Exercise directions:
All of the entries need to be copied character for character.
----------------
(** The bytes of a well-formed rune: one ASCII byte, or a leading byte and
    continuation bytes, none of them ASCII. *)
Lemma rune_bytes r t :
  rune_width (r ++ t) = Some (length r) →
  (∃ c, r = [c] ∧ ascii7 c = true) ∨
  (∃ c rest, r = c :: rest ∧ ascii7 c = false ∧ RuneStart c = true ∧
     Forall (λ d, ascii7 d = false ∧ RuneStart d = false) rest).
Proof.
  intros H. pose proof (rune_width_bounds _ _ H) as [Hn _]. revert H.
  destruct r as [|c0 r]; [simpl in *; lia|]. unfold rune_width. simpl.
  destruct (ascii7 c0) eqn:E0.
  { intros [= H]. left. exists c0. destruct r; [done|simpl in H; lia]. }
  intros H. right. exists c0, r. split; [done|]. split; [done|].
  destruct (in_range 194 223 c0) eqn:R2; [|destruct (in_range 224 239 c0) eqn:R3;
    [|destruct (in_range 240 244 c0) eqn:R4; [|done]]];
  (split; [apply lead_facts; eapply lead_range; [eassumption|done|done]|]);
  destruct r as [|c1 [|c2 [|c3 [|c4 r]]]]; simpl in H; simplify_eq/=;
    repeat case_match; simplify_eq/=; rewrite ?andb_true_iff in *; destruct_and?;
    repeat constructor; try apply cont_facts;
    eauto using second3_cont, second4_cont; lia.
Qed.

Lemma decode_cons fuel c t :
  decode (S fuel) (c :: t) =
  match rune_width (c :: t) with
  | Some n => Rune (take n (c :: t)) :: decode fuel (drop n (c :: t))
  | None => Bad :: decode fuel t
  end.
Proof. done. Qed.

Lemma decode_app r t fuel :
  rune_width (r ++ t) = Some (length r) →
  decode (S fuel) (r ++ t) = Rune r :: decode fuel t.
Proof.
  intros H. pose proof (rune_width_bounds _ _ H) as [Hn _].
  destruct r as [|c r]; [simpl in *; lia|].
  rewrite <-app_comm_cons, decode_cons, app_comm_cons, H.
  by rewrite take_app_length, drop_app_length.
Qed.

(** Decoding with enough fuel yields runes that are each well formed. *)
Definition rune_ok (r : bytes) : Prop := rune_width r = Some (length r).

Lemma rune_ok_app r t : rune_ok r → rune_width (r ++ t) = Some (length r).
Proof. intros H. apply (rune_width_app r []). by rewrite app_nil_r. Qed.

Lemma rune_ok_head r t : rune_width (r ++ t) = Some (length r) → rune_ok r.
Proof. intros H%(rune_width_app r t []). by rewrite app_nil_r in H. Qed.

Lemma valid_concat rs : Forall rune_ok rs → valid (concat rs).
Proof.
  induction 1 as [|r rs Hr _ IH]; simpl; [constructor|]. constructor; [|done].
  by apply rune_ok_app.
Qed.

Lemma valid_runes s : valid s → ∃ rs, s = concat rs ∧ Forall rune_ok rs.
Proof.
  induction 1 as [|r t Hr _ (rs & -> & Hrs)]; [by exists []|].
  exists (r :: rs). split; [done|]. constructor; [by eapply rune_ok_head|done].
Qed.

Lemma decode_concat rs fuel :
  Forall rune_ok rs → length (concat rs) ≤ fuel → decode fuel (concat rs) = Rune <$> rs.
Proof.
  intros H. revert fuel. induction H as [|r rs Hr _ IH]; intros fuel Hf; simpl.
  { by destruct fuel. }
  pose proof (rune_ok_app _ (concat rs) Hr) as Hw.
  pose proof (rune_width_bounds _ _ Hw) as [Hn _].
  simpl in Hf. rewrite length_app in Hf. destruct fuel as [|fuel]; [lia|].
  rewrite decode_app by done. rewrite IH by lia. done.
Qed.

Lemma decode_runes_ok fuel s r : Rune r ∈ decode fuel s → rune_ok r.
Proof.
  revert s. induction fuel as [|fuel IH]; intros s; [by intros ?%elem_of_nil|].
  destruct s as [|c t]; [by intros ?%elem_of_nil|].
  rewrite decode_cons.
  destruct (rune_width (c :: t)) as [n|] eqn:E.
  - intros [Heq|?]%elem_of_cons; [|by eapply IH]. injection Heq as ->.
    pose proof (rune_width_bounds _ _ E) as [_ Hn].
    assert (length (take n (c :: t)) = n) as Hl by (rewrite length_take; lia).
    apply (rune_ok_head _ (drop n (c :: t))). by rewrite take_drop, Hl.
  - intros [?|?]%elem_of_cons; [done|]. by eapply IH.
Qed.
----------------
Answer for the task:
(** The bytes of a well-formed rune: one ASCII byte, or a leading byte and
    continuation bytes, none of them ASCII. *)
Lemma rune_bytes r t :
  rune_width (r ++ t) = Some (length r) →
  (∃ c, r = [c] ∧ ascii7 c = true) ∨
  (∃ c rest, r = c :: rest ∧ ascii7 c = false ∧ RuneStart c = true ∧
     Forall (λ d, ascii7 d = false ∧ RuneStart d = false) rest).
Proof.
  intros H. pose proof (rune_width_bounds _ _ H) as [Hn _]. revert H.
  destruct r as [|c0 r]; [simpl in *; lia|]. unfold rune_width. simpl.
  destruct (ascii7 c0) eqn:E0.
  { intros [= H]. left. exists c0. destruct r; [done|simpl in H; lia]. }
  intros H. right. exists c0, r. split; [done|]. split; [done|].
  destruct (in_range 194 223 c0) eqn:R2; [|destruct (in_range 224 239 c0) eqn:R3;
    [|destruct (in_range 240 244 c0) eqn:R4; [|done]]];
  (split; [apply lead_facts; eapply lead_range; [eassumption|done|done]|]);
  destruct r as [|c1 [|c2 [|c3 [|c4 r]]]]; simpl in H; simplify_eq/=;
    repeat case_match; simplify_eq/=; rewrite ?andb_true_iff in *; destruct_and?;
    repeat constructor; try apply cont_facts;
    eauto using second3_cont, second4_cont; lia.
Qed.

Lemma decode_cons fuel c t :
  decode (S fuel) (c :: t) =
  match rune_width (c :: t) with
  | Some n => Rune (take n (c :: t)) :: decode fuel (drop n (c :: t))
  | None => Bad :: decode fuel t
  end.
Proof. done. Qed.

Lemma decode_app r t fuel :
  rune_width (r ++ t) = Some (length r) →
  decode (S fuel) (r ++ t) = Rune r :: decode fuel t.
Proof.
  intros H. pose proof (rune_width_bounds _ _ H) as [Hn _].
  destruct r as [|c r]; [simpl in *; lia|].
  rewrite <-app_comm_cons, decode_cons, app_comm_cons, H.
  by rewrite take_app_length, drop_app_length.
Qed.

(** Decoding with enough fuel yields runes that are each well formed. *)
Definition rune_ok (r : bytes) : Prop := rune_width r = Some (length r).

Lemma rune_ok_app r t : rune_ok r → rune_width (r ++ t) = Some (length r).
Proof. intros H. apply (rune_width_app r []). by rewrite app_nil_r. Qed.

Lemma rune_ok_head r t : rune_width (r ++ t) = Some (length r) → rune_ok r.
Proof. intros H%(rune_width_app r t []). by rewrite app_nil_r in H. Qed.

Lemma valid_concat rs : Forall rune_ok rs → valid (concat rs).
Proof.
  induction 1 as [|r rs Hr _ IH]; simpl; [constructor|]. constructor; [|done].
  by apply rune_ok_app.
Qed.

Lemma valid_runes s : valid s → ∃ rs, s = concat rs ∧ Forall rune_ok rs.
Proof.
  induction 1 as [|r t Hr _ (rs & -> & Hrs)]; [by exists []|].
  exists (r :: rs). split; [done|]. constructor; [by eapply rune_ok_head|done].
Qed.

Lemma decode_concat rs fuel :
  Forall rune_ok rs → length (concat rs) ≤ fuel → decode fuel (concat rs) = Rune <$> rs.
Proof.
  intros H. revert fuel. induction H as [|r rs Hr _ IH]; intros fuel Hf; simpl.
  { by destruct fuel. }
  pose proof (rune_ok_app _ (concat rs) Hr) as Hw.
  pose proof (rune_width_bounds _ _ Hw) as [Hn _].
  simpl in Hf. rewrite length_app in Hf. destruct fuel as [|fuel]; [lia|].
  rewrite decode_app by done. rewrite IH by lia. done.
Qed.

Lemma decode_runes_ok fuel s r : Rune r ∈ decode fuel s → rune_ok r.
Proof.
  revert s. induction fuel as [|fuel IH]; intros s; [by intros ?%elem_of_nil|].
  destruct s as [|c t]; [by intros ?%elem_of_nil|].
  rewrite decode_cons.
  destruct (rune_width (c :: t)) as [n|] eqn:E.
  - intros [Heq|?]%elem_of_cons; [|by eapply IH]. injection Heq as ->.
    pose proof (rune_width_bounds _ _ E) as [_ Hn].
    assert (length (take n (c :: t)) = n) as Hl by (rewrite length_take; lia).
    apply (rune_ok_head _ (drop n (c :: t))). by rewrite take_drop, Hl.
  - intros [?|?]%elem_of_cons; [done|]. by eapply IH.
Qed.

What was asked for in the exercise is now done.